Раб принес только что купленную вазу, где гирляндой плясали вакханты и Ахиллес прял в женской одежде в кругу служанок; рассматривая ее с непривычным любопытством, Евлогий тихо сказал:
— Я мог бы разбить ее движением руки, но она может пережить моих детей и внуков и память о них.
Записав
Имея некоторое время свободным, мы с Панкратием, невзирая на сильный ветер и тучи, отправились, как уже давно мечтали, кататься в лодке по Нилу.

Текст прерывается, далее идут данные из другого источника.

(* ===== verification/Ieee.v ===== *)
(** IEEE 754 double precision: the C++ [double] operations the DECIMAL type
    ([src/type/decimal_type.cpp]) uses, on the Standard Library's [spec_float]
    at precision 53 and maximal exponent 1024.

    The arithmetic is the Standard Library's ([SFadd], [SFmul], ...), rounded to
    nearest even.  A NaN has no sign and no payload. *)

From Stdlib Require Import SpecFloat.
From S2P Require Import Prelude.

(** ** Definitions *)

Notation double := spec_float.

#[export] Instance double_eq_dec : EqDecision double.
Proof. solve_decision. Defined.

Definition prec : Z := 53.
Definition emax : Z := 1024.

(** [static_cast<double>(z)] for an integer [z]. *)
Definition double_of_Z (z : Z) : double := binary_normalize prec emax z 0 false.

Definition dadd : double -> double -> double := SFadd prec emax.
Definition dsub : double -> double -> double := SFsub prec emax.
Definition dmul : double -> double -> double := SFmul prec emax.
Definition ddiv : double -> double -> double := SFdiv prec emax.
Definition dsqrt : double -> double := SFsqrt prec emax.

(** [std::trunc]. *)
Definition dtrunc (d : double) : double :=
  match d with
  | S754_finite s m e =>
    if 0 <=? e then d else binary_normalize prec emax (cond_Zopp s (Zpos m / 2 ^ (- e))) 0 s
  | _ => d
  end.

(** The integral part of a double; there is none for an infinity or a NaN. *)
Definition Z_of_double (d : double) : option Z :=
  match d with
  | S754_zero _ => Some 0
  | S754_finite s m e => Some (cond_Zopp s (if 0 <=? e then Zpos m * 2 ^ e else Zpos m / 2 ^ (- e)))
  | _ => None
  end.

(** [static_cast<intN_t>(d)]: undefined when the integral part does not fit. *)
Definition double_to_int (w : Z) (d : double) : res Z :=
  match Z_of_double d with
  | Some z => if decide (is_signed w z) then Ok z else Err IntegerOverflow
  | None => Err IntegerOverflow
  end.

(** [DBL_MAX], [std::numeric_limits<double>::lowest()], and [lowest()] of
    [float] converted to [double]. *)
Definition DBL_MAX : double := S754_finite false (2 ^ 53 - 1)%positive 971.
Definition DBL_LOWEST : double := S754_finite true (2 ^ 53 - 1)%positive 971.
Definition FLT_LOWEST : double := double_of_Z (- ((2 ^ 24 - 1) * 2 ^ 104)).

(** The nearest double to [m1 / m2]. *)
Definition double_of_ratio (s : bool) (m1 m2 : Z) : double :=
  let '(m, e, l) := SFdiv_core_binary prec emax m1 0 m2 0 in binary_round_aux prec emax s m e l.

(** The object representation as a 64-bit number. *)
Definition double_bits (d : double) : Z :=
  match d with
  | S754_zero s => Z.b2z s * 2 ^ 63
  | S754_infinity s => Z.b2z s * 2 ^ 63 + 2047 * 2 ^ 52
  | S754_nan => 2047 * 2 ^ 52 + 2 ^ 51
  | S754_finite s m e =>
    if Zpos m <? 2 ^ 52
    then Z.b2z s * 2 ^ 63 + Zpos m
    else Z.b2z s * 2 ^ 63 + (e + 1075) * 2 ^ 52 + (Zpos m - 2 ^ 52)
  end.

Definition bits_double (n : Z) : double :=
  let s := Z.odd (n / 2 ^ 63) in
  let be := (n / 2 ^ 52) mod 2 ^ 11 in
  let f := n mod 2 ^ 52 in
  if be =? 2047 then (if f =? 0 then S754_infinity s else S754_nan)
  else if be =? 0 then match f with Zpos m => S754_finite s m (- 1074) | _ => S754_zero s end
  else S754_finite s (Z.to_pos (f + 2 ^ 52)) (be - 1075).

(** ** Lemmas *)

(** A double the machine can hold. *)
Definition is_double (d : double) : Prop := valid_binary prec emax d = true.

Lemma digits2_pos_size m : digits2_pos m = Pos.size m.
Proof. induction m; simpl; by rewrite ?IHm. Qed.

(** The normal and the subnormal numbers. *)
Lemma is_double_finite s m e :
  is_double (S754_finite s m e) ->
  (2 ^ 52 <= Zpos m < 2 ^ 53 /\ - 1074 <= e <= 971) \/ (Zpos m < 2 ^ 52 /\ e = - 1074).
Proof.
  unfold is_double, valid_binary, bounded, canonical_mantissa, fexp, emin, prec, emax.
  rewrite digits2_pos_size. intros [Hc%Zeq_bool_eq Hb%Z.leb_le]%andb_prop.
  pose proof (Pos.size_gt m) as Hgt. pose proof (Pos.size_le m) as Hle.
  apply Pos2Z.pos_lt_pos in Hgt. apply Pos2Z.pos_le_pos in Hle.
  rewrite Pos2Z.inj_pow in Hgt, Hle.
  set (k := Zpos (Pos.size m)) in *.
  assert (Hk : 1 <= k) by (unfold k; lia).
  assert (k = 53 \/ k < 53) as [->|Hs] by lia.
  - left. lia.
  - right. split; [|lia].
    assert (2 ^ k <= 2 ^ 52) by (apply Z.pow_le_mono_r; lia). lia.
Qed.

Lemma double_bits_range d : is_double d -> is_unsigned 64 (double_bits d).
Proof.
  unfold is_unsigned. intros Hd. assert (Hb : forall s, 0 <= Z.b2z s <= 1) by (intros []; simpl; lia).
  destruct d as [s|s| |s m e]; cbn [double_bits]; try (try pose proof (Hb s); lia).
  apply is_double_finite in Hd. pose proof (Hb s).
  destruct (Zpos m <? 2 ^ 52) eqn:E; [apply Z.ltb_lt in E|apply Z.ltb_ge in E]; lia.
Qed.

(** The three fields of a representation. *)
Lemma bits_fields (s : bool) be f :
  0 <= be < 2 ^ 11 -> 0 <= f < 2 ^ 52 ->
  let n := Z.b2z s * 2 ^ 63 + be * 2 ^ 52 + f in
  Z.odd (n / 2 ^ 63) = s /\ (n / 2 ^ 52) mod 2 ^ 11 = be /\ n mod 2 ^ 52 = f.
Proof.
  intros Hbe Hf n. assert (Hb : 0 <= Z.b2z s <= 1) by (destruct s; simpl; lia).
  split_and!.
  - assert (E : n / 2 ^ 63 = Z.b2z s).
    { symmetry. apply (Z.div_unique _ _ _ (be * 2 ^ 52 + f)); unfold n; lia. }
    rewrite E. by destruct s.
  - assert (E : n / 2 ^ 52 = Z.b2z s * 2 ^ 11 + be).
    { symmetry. apply (Z.div_unique _ _ _ f); unfold n; lia. }
    rewrite E. symmetry. apply (Z.mod_unique _ _ (Z.b2z s)); lia.
  - symmetry. apply (Z.mod_unique _ _ (Z.b2z s * 2 ^ 11 + be)); unfold n; lia.
Qed.

(** The object representation determines the double. *)
Lemma bits_double_bits d : is_double d -> bits_double (double_bits d) = d.
Proof.
  intros Hd. unfold bits_double. destruct d as [s|s| |s m e].
  - pose proof (bits_fields s 0 0 ltac:(lia) ltac:(lia)) as (Es & Ee & Ef).
    cbn [double_bits]. rewrite !Z.mul_0_l, !Z.add_0_r in Es, Ee, Ef. by rewrite Es, Ee, Ef.
  - pose proof (bits_fields s 2047 0 ltac:(lia) ltac:(lia)) as (Es & Ee & Ef).
    cbn [double_bits]. rewrite !Z.add_0_r in Es, Ee, Ef. by rewrite Es, Ee, Ef.
  - reflexivity.
  - apply is_double_finite in Hd. cbn [double_bits].
    destruct (Zpos m <? 2 ^ 52) eqn:E; [apply Z.ltb_lt in E|apply Z.ltb_ge in E].
    + pose proof (bits_fields s 0 (Zpos m) ltac:(lia) ltac:(lia)) as (Es & Ee & Ef).
      rewrite Z.mul_0_l, Z.add_0_r in Es, Ee, Ef. rewrite Es, Ee, Ef.
      destruct Hd as [Hd| [_ ->]]; [lia|done].
    + pose proof (bits_fields s (e + 1075) (Zpos m - 2 ^ 52) ltac:(lia) ltac:(lia)) as (Es & Ee & Ef).
      rewrite Es, Ee, Ef. rewrite !(proj2 (Z.eqb_neq _ _)) by lia.
      f_equal; [|lia]. rewrite Z.sub_add. done.
Qed.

Ветер уже разорвал закрывавшие небо тучи, и багровый закат обнаружился во всем своем зловещем величии, кровяня волны с гребнями, когда мы, с трудом двигая веслами, повернули домой, то вспоминая прошлое, причем Панкратий живо рассказывал свои похождения у актеров, от которых его купил Евлогий, то говоря о смутности последнее время нашего хозяина. Не успели мы привязать нашу лодку к железному кольцу у широкой лестницы, спускающейся из сада к реке, месту обычной стоянки хозяйских суден, как наш слух был поражен смутными криками, доносившимися изнутри дома. Ведомые этими звуками и видя бегущих только в одном с нами, но не встречном направлении людей, мы не могли узнать причины этих стенаний раньше, чем не достигли комнаты, где в ванне сидел Евлогий, казавшийся уже безжизненным, смертельной бледности, окруженный друзьями, домашними и докторами. По скорбным лицам присутствующих, молчанию, царившему здесь, из соседнего покоя доносившимся воплям, мы поняли, что смерть не оставила места никакой надежде, и, не расспрашивая о несчастии, молча присоединились к общему горю. На следующее утро мы узнали, что Евлогий, оставив краткую записку, где говорилось об усталости и пустоте жизни, добровольно открыл себе жилы в бурный осенний день, когда солнце появилось только в багровом закате. Из завещания стало очевидно, что мы, награжденные хозяином, отпущены на свободу. Не имея определенных планов, несмотря на неудовольствие Феофила из Трапезунда, я решил искать судьбы с Панкратием, намеревавшимся, отыскав старые знакомства, снова приняться за прежнее занятие актера.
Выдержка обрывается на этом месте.